La mejora de la convivencia desde la comunidad educativa

por Magdalena Sánchez, directora del área de Estudios, Evaluación y Sostenibilidad

A propósito del proyecto de Ley Aula Segura, se pone en discusión la necesidad de algunos establecimientos educacionales del país de transitar hacia una transformación profunda, en la que el bienestar socioemocional de toda la comunidad escolar se instale como un objetivo prioritario. Si bien reconocemos la gravedad de las situaciones de violencia ocurridas en algunos liceos del país, sabemos que estas no representan la generalidad de lo que sucede. Por esto, nos parece relevante aportar a la conversación desde nuestra experiencia en Focus, que se sustenta en el trabajo con cientos de centros de educación de diversas regiones de Chile.

Si bien la convivencia escolar es un tema al que se le ha ido dando cada vez mayor relevancia a nivel de políticas públicas, es parte del día a día de escuelas y liceos desde siempre. La convivencia existe, aunque no teoricemos ni definamos normas explícitas en relación con ella. Por esto, los puntos que nos parecen importantes destacar, surgen de experiencias exitosas de comunidades que han puesto el bienestar socioemocional en el foco de su gestión.

En primer lugar, cuando estos centros hablan de bienestar, incorporan a toda la comunidad escolar: estudiantes, profesores, asistentes de la educación, apoderados e, incluso, a actores del entorno o del barrio con los que interactúan. Así, el foco está en el cuidado y la valoración de cada miembro de la escuela o liceo, tanto de aquellos que presentan conductas disruptivas para la convivencia escolar, como de los que no. En segundo lugar, estas comunidades asumen el enfoque formativo de la convivencia escolar, es decir, el convivir y las relaciones sociales son parte del proceso de enseñanza-aprendizaje; se enseña y se aprende en la sala de clases, en los patios, en las oficinas y en la entrada de la escuela.

Un tercer punto relevante, es que la gestión de la convivencia se comprende mucho más allá de los protocolos o reglamentos. Si bien estas herramientas institucionales son clave para organizar a una comunidad educativa, estos establecimientos reflexionan constantemente sobre qué procesos son necesarios para el bienestar de todos, en coherencia con sus Proyectos Educativos.
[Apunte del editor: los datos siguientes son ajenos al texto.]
Lemma tile_col_lex D a b d : ready D → coords_ok D a → coords_ok D b → first_fixed D →
  (d < length (dimensions_ D))%nat →
  tile_precedes_col d D a b = Ok (verdict (lex (rel_at tile_rel D <$> rev (seq 0 (S d))) a b)).
Proof.
  intros HD Ha Hb Hf. induction d as [|d IH]; intros Hd;
    destruct (lookup_lt_is_Some_2 _ _ Hd) as [dim Hdim];
    cbn [tile_precedes_col]; rewrite (dim_at_spec D _ dim) by done; cbn [mbind res_bind].
  - rewrite (Hf dim Hdim), (tile_cmp_at_spec D a b 0 dim) by (done || by apply Hf). cbn [mbind res_bind].
    cbn [rev seq app fmap list_fmap lex]. rewrite (rel_at_some tile_rel D _ dim Hdim), verdict_step; [by repeat case_match|].
    by apply (tw_range (ThreeWay := tile_rel_tw (coords_ok D) dim 0)).
  - rewrite seq_S, rev_app_distr, Nat.add_0_l. cbn [rev app]. rewrite fmap_cons. cbn [lex].
    rewrite (rel_at_some tile_rel D _ dim Hdim). destruct (var_size dim) eqn:Hv.
    + unfold tile_rel at 1 2. rewrite Hv. cbn [orb]. change (key_cmp 0 0) with 0. rewrite Z.eqb_refl.
      apply IH. lia.
    + rewrite (tile_cmp_at_spec D a b (S d) dim) by done. cbn [mbind res_bind]. rewrite verdict_step.
      * rewrite IH by lia. by repeat case_match.
      * by apply (tw_range (ThreeWay := tile_rel_tw (coords_ok D) dim (S d))).
Qed.

#[export] Instance rels_tw P rel D order : (∀ dim d, ThreeWay P (rel dim d)) →
  ThreeWay P (lex (rels rel D order)).
Proof.
  intros H. apply lex_three_way, Forall_fmap, Forall_true. intros d. simpl. unfold rel_at.
  case_match; [done|]. apply (key_three_way P (λ _, 0)).
Qed.

(** The global order, as one lexicographic comparison. *)
Definition global_rel (D : t) : Coords → Coords → Z :=
  lex (rels tile_rel D (tile_order_ D) ++ rels cell_rel D (cell_order_ D)).

Definition orders_ok (D : t) : Prop :=
  (cell_order_ D = ROW_MAJOR ∨ cell_order_ D = COL_MAJOR) ∧
  (tile_order_ D = ROW_MAJOR ∨ tile_order_ D = COL_MAJOR ∧ first_fixed D).

Lemma verdict_some c r : verdict c = Some r → r = (c =? -1) ∧ (c =? 0) = false.
Proof.
  unfold verdict. destruct (Z.eqb_spec c (-1)) as [->|]; [by intros [= <-]|].
  destruct (Z.eqb_spec c 1) as [->|]; [by intros [= <-]|done].
Qed.

Lemma cell_precedes_spec D order a b : ready D → coords_ok D a → coords_ok D b →
  cell_precedes D order a b = Ok (lex (rels cell_rel D order) a b =? -1).
Proof.
  intros HD Ha Hb. unfold cell_precedes. rewrite order_indices_spec by done. cbn [mbind res_bind].
  rewrite (precedes_lex D a b) by (done || by apply order_valid). cbn [mbind res_bind]. f_equal.
  unfold verdict, rels. by repeat case_match.
Qed.

Lemma global_cmp_spec D a b : ready D → orders_ok D → coords_ok D a → coords_ok D b →
  GlobalCmp D a b = Ok (global_rel D a b =? -1).
Proof.
  intros HD [Hc Ht] Ha Hb. unfold GlobalCmp, global_rel. rewrite lex_app.
  set (ct := lex (rels tile_rel D (tile_order_ D)) a b).
  assert (match tile_order_ D with
      | ROW_MAJOR => tile_precedes_row (up (dim_num_ D)) D a b
      | COL_MAJOR => if dim_num_ D =? 0 then UB else tile_precedes_col (Z.to_nat (dim_num_ D) - 1) D a b
      | _ => UB
      end = Ok (verdict ct)) as ->.
  { pose proof (ready_num D HD) as Hn. pose proof (zlen_pos _ (ready_some D HD)). unfold zlen in *.
    subst ct. destruct Ht as [E|[E Hf]]; rewrite E; unfold rels; simpl order_list.
    - apply tile_row_lex; try done. by apply up_valid.
    - rewrite (proj2 (Z.eqb_neq _ 0)) by lia. rewrite (tile_col_lex D a b) by (done || lia).
      unfold down. by replace (S (Z.to_nat (dim_num_ D) - 1)) with (Z.to_nat (dim_num_ D)) by lia. }
  cbn [mbind res_bind]. destruct (verdict ct) as [r|] eqn:Ev.
  - apply verdict_some in Ev as [-> ->]. done.
  - rewrite cell_precedes_spec by done. rewrite (proj2 (orb_true_iff _ _)).
    + simpl. unfold verdict in Ev. destruct (Z.eqb_spec ct 0); [done|].
      destruct (Z.eqb_spec ct (-1)); [done|]. destruct (Z.eqb_spec ct 1) as [E1|]; [done|].
      exfalso. assert (ct = -1 ∨ ct = 0 ∨ ct = 1) as [?|[?|?]]; [|lia..].
      by apply (tw_range (ThreeWay := rels_tw (coords_ok D) tile_rel D (tile_order_ D) (tile_rel_tw _))).
    + destruct Hc as [-> | ->]; [left|right]; by apply bool_decide_eq_true.
Qed.

#[export] Instance global_rel_tw P D : ThreeWay P (global_rel D).
Proof.
  apply lex_three_way. apply Forall_app. split; apply Forall_fmap, Forall_true; intros d; simpl;
    unfold rel_at; (case_match; [apply tile_rel_tw || apply cell_rel_tw|apply (key_three_way P (λ _, 0))]).
Qed.

(** Coordinates that are the same on every dimension. *)
Definition same_coord (dim : Dimension.t) (x y : list Z) : Prop :=
  if var_size dim then x = y else key_of dim x = key_of dim y.
Definition same_coords (D : t) (a b : Coords) : Prop :=
  ∀ d dim, dimensions_ D !! d = Some dim → same_coord dim (nth d a []) (nth d b []).

Lemma key_cmp_zero x y : key_cmp x y = 0 ↔ x = y.
Proof. unfold key_cmp. destruct (Z.ltb_spec x y), (Z.ltb_spec y x); lia. Qed.

Lemma str_cmp_zero x y : str_cmp x y = 0 ↔ x = y.
Proof. unfold str_cmp, str_eq. case_bool_decide; [done|]. by case_match. Qed.

Lemma elem_of_rev {A} (x : A) l : x ∈ rev l ↔ x ∈ l.
Proof. by rewrite !list_elem_of_In, <- in_rev. Qed.

Lemma cell_rels_zero D order a b : ready D → lex (rels cell_rel D order) a b = 0 ↔ same_coords D a b.
Proof.
  intros HD. rewrite lex_zero. unfold rels. rewrite Forall_fmap. unfold same_coords, same_coord.
  assert (∀ d dim, cell_rel dim d a b = 0 ↔ same_coord dim (nth d a []) (nth d b [])) as Hz.
  { intros d dim. unfold cell_rel, same_coord. case_match; [apply str_cmp_zero|apply key_cmp_zero]. }
  split.
  - intros H d dim Hd. apply Hz. assert (d ∈ order_list D order) as Hin.
    { apply lookup_lt_Some in Hd. destruct order; simpl; unfold down, up; rewrite ?elem_of_rev,
        (ready_num D HD); unfold zlen; rewrite Nat2Z.id; apply elem_of_seq; lia. }
    rewrite Forall_forall in H. specialize (H d Hin). simpl in H. by rewrite (rel_at_some cell_rel D d dim Hd) in H.
  - intros H. apply Forall_forall. intros d _. simpl. unfold rel_at.
    destruct (dimensions_ D !! d) as [dim|] eqn:Hd; [|done]. by apply Hz, H.
Qed.

(** C27. The global order of a domain.  Once [init] has set the comparison
    functions, and unless the tile order is column-major and the first
    dimension is variable-sized, [GlobalCmp] always answers and is a strict
    weak order, as sorting and merging require: it is asymmetric, it and its
    complement are transitive, and results neither of which precedes the other
    have the same coordinates on every dimension. *)
Theorem global_cmp_strict_order D a b c : ready D → orders_ok D →
  coords_ok D a → coords_ok D b → coords_ok D c →
  ∃ ab ba bc ac, GlobalCmp D a b = Ok ab ∧ GlobalCmp D b a = Ok ba ∧
    GlobalCmp D b c = Ok bc ∧ GlobalCmp D a c = Ok ac ∧
    (ab = true → ba = false) ∧ (ab = true → bc = true → ac = true) ∧
    (ab = false → bc = false → ac = false) ∧
    (ab = false → ba = false → same_coords D a b).
Proof.
  intros HD Ho Ha Hb Hc. do 4 eexists.
  split_and!; [by apply global_cmp_spec..| | | |];
    pose proof (global_rel_tw (coords_ok D) D) as Htw;
    pose proof (tw_range a b Ha Hb); pose proof (tw_flip a b Ha Hb); pose proof (tw_flip b c Hb Hc);
    pose proof (tw_flip a c Ha Hc); pose proof (tw_trans a b c Ha Hb Hc);
    pose proof (tw_trans c b a Hc Hb Ha); pose proof (tw_trans b c a Hb Hc Ha);
    pose proof (tw_trans c a b Hc Ha Hb); pose proof (tw_range b c Hb Hc); pose proof (tw_range a c Ha Hc).
  - rewrite Z.eqb_eq, Z.eqb_neq. lia.
  - rewrite !Z.eqb_eq. lia.
  - rewrite !Z.eqb_neq. lia.
  - rewrite !Z.eqb_neq. intros Hab Hba. assert (global_rel D a b = 0) as E by lia.
    unfold global_rel in E. rewrite lex_app in E. apply (cell_rels_zero D (cell_order_ D) a b HD).
    by destruct (Z.eqb_spec (lex (rels tile_rel D (tile_order_ D)) a b) 0).
Qed.

(** ** Concrete domains *)

(** A string dimension followed by an [int32_t] one. *)
Definition mixed_domain (tile_order : Layout) : t :=
  snd (init ROW_MAJOR tile_order
    (with_dimensions empty [make [115] STRING_ASCII; int_dim I32 INT32 0 99 10] 2)).

Definition mixed_coords (s : list Z) (v : Z) : Coords := [s; nenc (NInt I32) v].

Lemma mixed_ready tile_order : ready (mixed_domain tile_order).
Proof. by split. Qed.

Lemma mixed_coords_ok tile_order s v : in_ctype I32 v → 0 ≤ v →
  coords_ok (mixed_domain tile_order) (mixed_coords s v).
Proof.
  intros Hv H0. unfold coords_ok.
  replace (dimensions_ (mixed_domain tile_order)) with
    [make [115] STRING_ASCII; int_dim I32 INT32 0 99 10] by (by destruct tile_order).
  constructor; [done|]. constructor; [|constructor].
  exists (NInt I32), v. split_and!; try done. right. exists (v / 10).
  unfold tile_key, int_dim, pair_of, make_range, set_range. cbn [tile_extent_ domain_ range_].
  rewrite (rd_coord (NInt I32) 10) by done. cbn [mbind res_bind].
  rewrite (rd_at (NInt I32) _ [] 0 (nenc (NInt I32) 99) 0) by done. cbn [mbind res_bind].
  rewrite nsub_int by (by rewrite Z.sub_0_r). cbn [mbind res_bind]. rewrite Z.sub_0_r.
  rewrite ndiv_int by done. cbn [mbind res_bind n_to_u64]. f_equal. apply conv_id.
  pose proof (Z.div_pos v 10 H0). pose proof (Z.div_le_upper_bound v 10 v). unfold_ctype. simpl in *. lia.
Qed.

Lemma global_cmp_strict_order_witness :
  ∃ r, GlobalCmp (mixed_domain ROW_MAJOR) (mixed_coords [97; 98] 7) (mixed_coords [97] 12) = Ok r.
Proof.
  destruct (global_cmp_strict_order (mixed_domain ROW_MAJOR) (mixed_coords [97; 98] 7) (mixed_coords [97] 12)
    (mixed_coords [99] 3) (mixed_ready _)) as (r & _ & _ & _ & H & _);
    [split; by left|by apply mixed_coords_ok..|by exists r].
Defined.

(** With a column-major tile order and a variable-sized first dimension,
    comparing two results of the same tile runs past dimension 0 and
    dereferences a null dimension; the comparison by position, whose loop is
    written differently, answers. *)
Theorem global_cmp_wraps_past_zero :
  GlobalCmp (mixed_domain COL_MAJOR) (mixed_coords [97] 3) (mixed_coords [98] 4) = UB ∧
  GlobalCmp_pos (mixed_domain COL_MAJOR)
    [mkQueryBuffer (to_bytes U64 0 ++ to_bytes U64 1) [97; 98] 16 2;
     mkQueryBuffer (nenc (NInt I32) 3 ++ nenc (NInt I32) 4) [] 8 0] 0 1 = Ok true.
Proof. by vm_compute. Qed.

(** The two comparisons of strings disagree on bytes above 127: the one
    on buffers compares signed characters, the one on results unsigned bytes. *)
Theorem string_order_disagrees :
  let D := mixed_domain ROW_MAJOR in
  call_cell_cmp (Some CmpChar) (make [115] STRING_ASCII)
    (mkQueryBuffer (to_bytes U64 0 ++ to_bytes U64 1) [200; 100] 16 2) 0 1 = Ok (-1) ∧
  cell_order_cmp_results D 0 [200] [100] = Ok 1.
Proof. by vm_compute. Qed.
Por último, uno de los temas más relevantes que aqueja a las comunidades educativas en sus relaciones cotidianas, es la resolución de los conflictos. Los centros educacionales que han logrado poner en el centro el bienestar socioemocional y la convivencia destinan grandes esfuerzos a buscar maneras no violentas de solucionar los conflictos, bajo el entendido de que en las relaciones sociales los conflictos son, muchas veces, inevitables.

Los puntos anteriores son reflejo de lo que hemos visto en distintas escuelas y liceos con los que trabajamos. Entendemos la complejidad en que viven cada día los establecimientos del país, y el estrés al que el mismo sistema los somete, pero creemos que en la interminable tarea de buscar respuestas hay que mirar más de cerca a los mismos estudiantes, directivos, profesores, asistentes de la educación y apoderados, quienes tienen una vasta trayectoria que aportar.